▶ **WHAT YOU SHOULD DO**:
The material below holds a span beginning at the line with "destruct (lookup_lt_is_Some_2 (ranges" and ending at the line with "split; [|done]. split;". Quote that span exactly, both ends included, and only that span.

▶ **MATERIAL PROVIDED**:
--- START ---

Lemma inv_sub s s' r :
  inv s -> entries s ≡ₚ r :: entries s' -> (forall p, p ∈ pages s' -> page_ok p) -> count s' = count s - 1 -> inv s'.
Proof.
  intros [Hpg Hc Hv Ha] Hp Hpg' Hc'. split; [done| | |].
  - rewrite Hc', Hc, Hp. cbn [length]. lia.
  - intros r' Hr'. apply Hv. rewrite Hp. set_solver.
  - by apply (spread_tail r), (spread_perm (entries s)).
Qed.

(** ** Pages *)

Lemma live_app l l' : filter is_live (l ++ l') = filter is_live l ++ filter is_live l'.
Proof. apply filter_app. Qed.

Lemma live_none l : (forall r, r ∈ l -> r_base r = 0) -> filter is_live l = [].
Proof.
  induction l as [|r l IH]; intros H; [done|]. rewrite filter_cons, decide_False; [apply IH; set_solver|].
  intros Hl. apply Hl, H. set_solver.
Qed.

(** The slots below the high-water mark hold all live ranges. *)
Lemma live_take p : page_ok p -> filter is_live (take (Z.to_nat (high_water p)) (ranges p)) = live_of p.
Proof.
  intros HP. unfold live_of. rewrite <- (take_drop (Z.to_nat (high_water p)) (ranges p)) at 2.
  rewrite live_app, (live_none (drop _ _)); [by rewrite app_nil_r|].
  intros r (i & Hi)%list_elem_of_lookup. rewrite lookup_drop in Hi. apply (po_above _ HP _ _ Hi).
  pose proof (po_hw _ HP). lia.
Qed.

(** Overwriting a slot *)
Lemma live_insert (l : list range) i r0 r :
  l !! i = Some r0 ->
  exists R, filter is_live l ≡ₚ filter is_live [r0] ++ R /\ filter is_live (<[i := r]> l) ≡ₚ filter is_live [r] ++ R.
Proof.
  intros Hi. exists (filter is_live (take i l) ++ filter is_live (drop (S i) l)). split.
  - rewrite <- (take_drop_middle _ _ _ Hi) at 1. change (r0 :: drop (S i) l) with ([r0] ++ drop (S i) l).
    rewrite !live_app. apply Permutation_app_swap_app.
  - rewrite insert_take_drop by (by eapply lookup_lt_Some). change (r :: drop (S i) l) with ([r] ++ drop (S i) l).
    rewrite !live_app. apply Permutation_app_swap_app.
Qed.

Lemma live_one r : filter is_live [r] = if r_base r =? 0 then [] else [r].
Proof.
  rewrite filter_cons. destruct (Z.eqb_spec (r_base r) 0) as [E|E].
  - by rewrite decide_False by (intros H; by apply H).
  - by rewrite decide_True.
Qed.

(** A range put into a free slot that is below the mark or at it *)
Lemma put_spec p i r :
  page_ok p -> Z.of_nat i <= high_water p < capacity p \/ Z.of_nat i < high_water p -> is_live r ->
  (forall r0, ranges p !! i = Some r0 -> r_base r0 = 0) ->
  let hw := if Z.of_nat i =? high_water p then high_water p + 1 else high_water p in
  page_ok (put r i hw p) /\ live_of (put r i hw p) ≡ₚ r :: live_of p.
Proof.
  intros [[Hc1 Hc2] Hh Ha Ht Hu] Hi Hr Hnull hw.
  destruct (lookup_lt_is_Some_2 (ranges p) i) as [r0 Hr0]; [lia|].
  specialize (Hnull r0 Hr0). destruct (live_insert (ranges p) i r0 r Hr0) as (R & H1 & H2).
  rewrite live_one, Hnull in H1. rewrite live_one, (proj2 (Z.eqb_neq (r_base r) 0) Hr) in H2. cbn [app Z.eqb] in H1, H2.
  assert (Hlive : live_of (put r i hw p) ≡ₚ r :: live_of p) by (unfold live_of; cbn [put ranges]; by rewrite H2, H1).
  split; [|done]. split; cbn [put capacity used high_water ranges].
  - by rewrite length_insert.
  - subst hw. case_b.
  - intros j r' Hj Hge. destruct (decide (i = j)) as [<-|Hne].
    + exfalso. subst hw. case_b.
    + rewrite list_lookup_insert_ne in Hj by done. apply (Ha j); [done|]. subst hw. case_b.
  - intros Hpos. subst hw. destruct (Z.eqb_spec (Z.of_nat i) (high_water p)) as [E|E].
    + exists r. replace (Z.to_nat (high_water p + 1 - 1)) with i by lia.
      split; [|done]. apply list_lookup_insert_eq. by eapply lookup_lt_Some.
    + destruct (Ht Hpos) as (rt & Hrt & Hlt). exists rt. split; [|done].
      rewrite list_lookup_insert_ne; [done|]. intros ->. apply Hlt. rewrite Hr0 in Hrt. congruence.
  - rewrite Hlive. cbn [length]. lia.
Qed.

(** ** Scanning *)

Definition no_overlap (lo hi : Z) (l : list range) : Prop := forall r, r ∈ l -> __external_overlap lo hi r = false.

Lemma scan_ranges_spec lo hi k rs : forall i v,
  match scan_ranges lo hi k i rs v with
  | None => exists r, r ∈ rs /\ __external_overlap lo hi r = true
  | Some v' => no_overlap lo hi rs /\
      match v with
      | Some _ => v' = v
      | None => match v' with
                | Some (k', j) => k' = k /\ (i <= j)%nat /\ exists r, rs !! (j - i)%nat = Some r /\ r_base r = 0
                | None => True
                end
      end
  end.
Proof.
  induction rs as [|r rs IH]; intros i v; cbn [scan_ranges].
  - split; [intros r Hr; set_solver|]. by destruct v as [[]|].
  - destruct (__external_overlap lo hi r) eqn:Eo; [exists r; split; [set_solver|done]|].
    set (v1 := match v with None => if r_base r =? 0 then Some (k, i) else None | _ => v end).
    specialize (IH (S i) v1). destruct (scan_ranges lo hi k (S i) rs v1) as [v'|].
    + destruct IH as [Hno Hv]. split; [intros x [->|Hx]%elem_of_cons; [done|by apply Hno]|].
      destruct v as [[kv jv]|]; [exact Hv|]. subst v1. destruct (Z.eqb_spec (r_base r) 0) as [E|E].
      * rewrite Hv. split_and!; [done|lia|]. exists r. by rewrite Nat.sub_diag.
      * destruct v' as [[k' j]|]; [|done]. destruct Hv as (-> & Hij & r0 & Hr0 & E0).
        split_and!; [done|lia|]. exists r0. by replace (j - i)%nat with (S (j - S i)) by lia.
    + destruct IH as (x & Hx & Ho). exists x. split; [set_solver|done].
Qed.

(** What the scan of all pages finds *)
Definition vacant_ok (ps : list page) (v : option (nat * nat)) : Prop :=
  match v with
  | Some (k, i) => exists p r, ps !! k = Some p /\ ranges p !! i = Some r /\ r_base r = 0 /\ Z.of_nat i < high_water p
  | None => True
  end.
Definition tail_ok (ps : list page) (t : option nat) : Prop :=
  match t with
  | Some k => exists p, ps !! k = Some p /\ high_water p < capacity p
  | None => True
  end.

--- END ---

▶ **EXERCISE RESULT**:
  destruct (lookup_lt_is_Some_2 (ranges p) i) as [r0 Hr0]; [lia|].
  specialize (Hnull r0 Hr0). destruct (live_insert (ranges p) i r0 r Hr0) as (R & H1 & H2).
  rewrite live_one, Hnull in H1. rewrite live_one, (proj2 (Z.eqb_neq (r_base r) 0) Hr) in H2. cbn [app Z.eqb] in H1, H2.
  assert (Hlive : live_of (put r i hw p) ≡ₚ r :: live_of p) by (unfold live_of; cbn [put ranges]; by rewrite H2, H1).
  split; [|done]. split; cbn [put capacity used high_water ranges].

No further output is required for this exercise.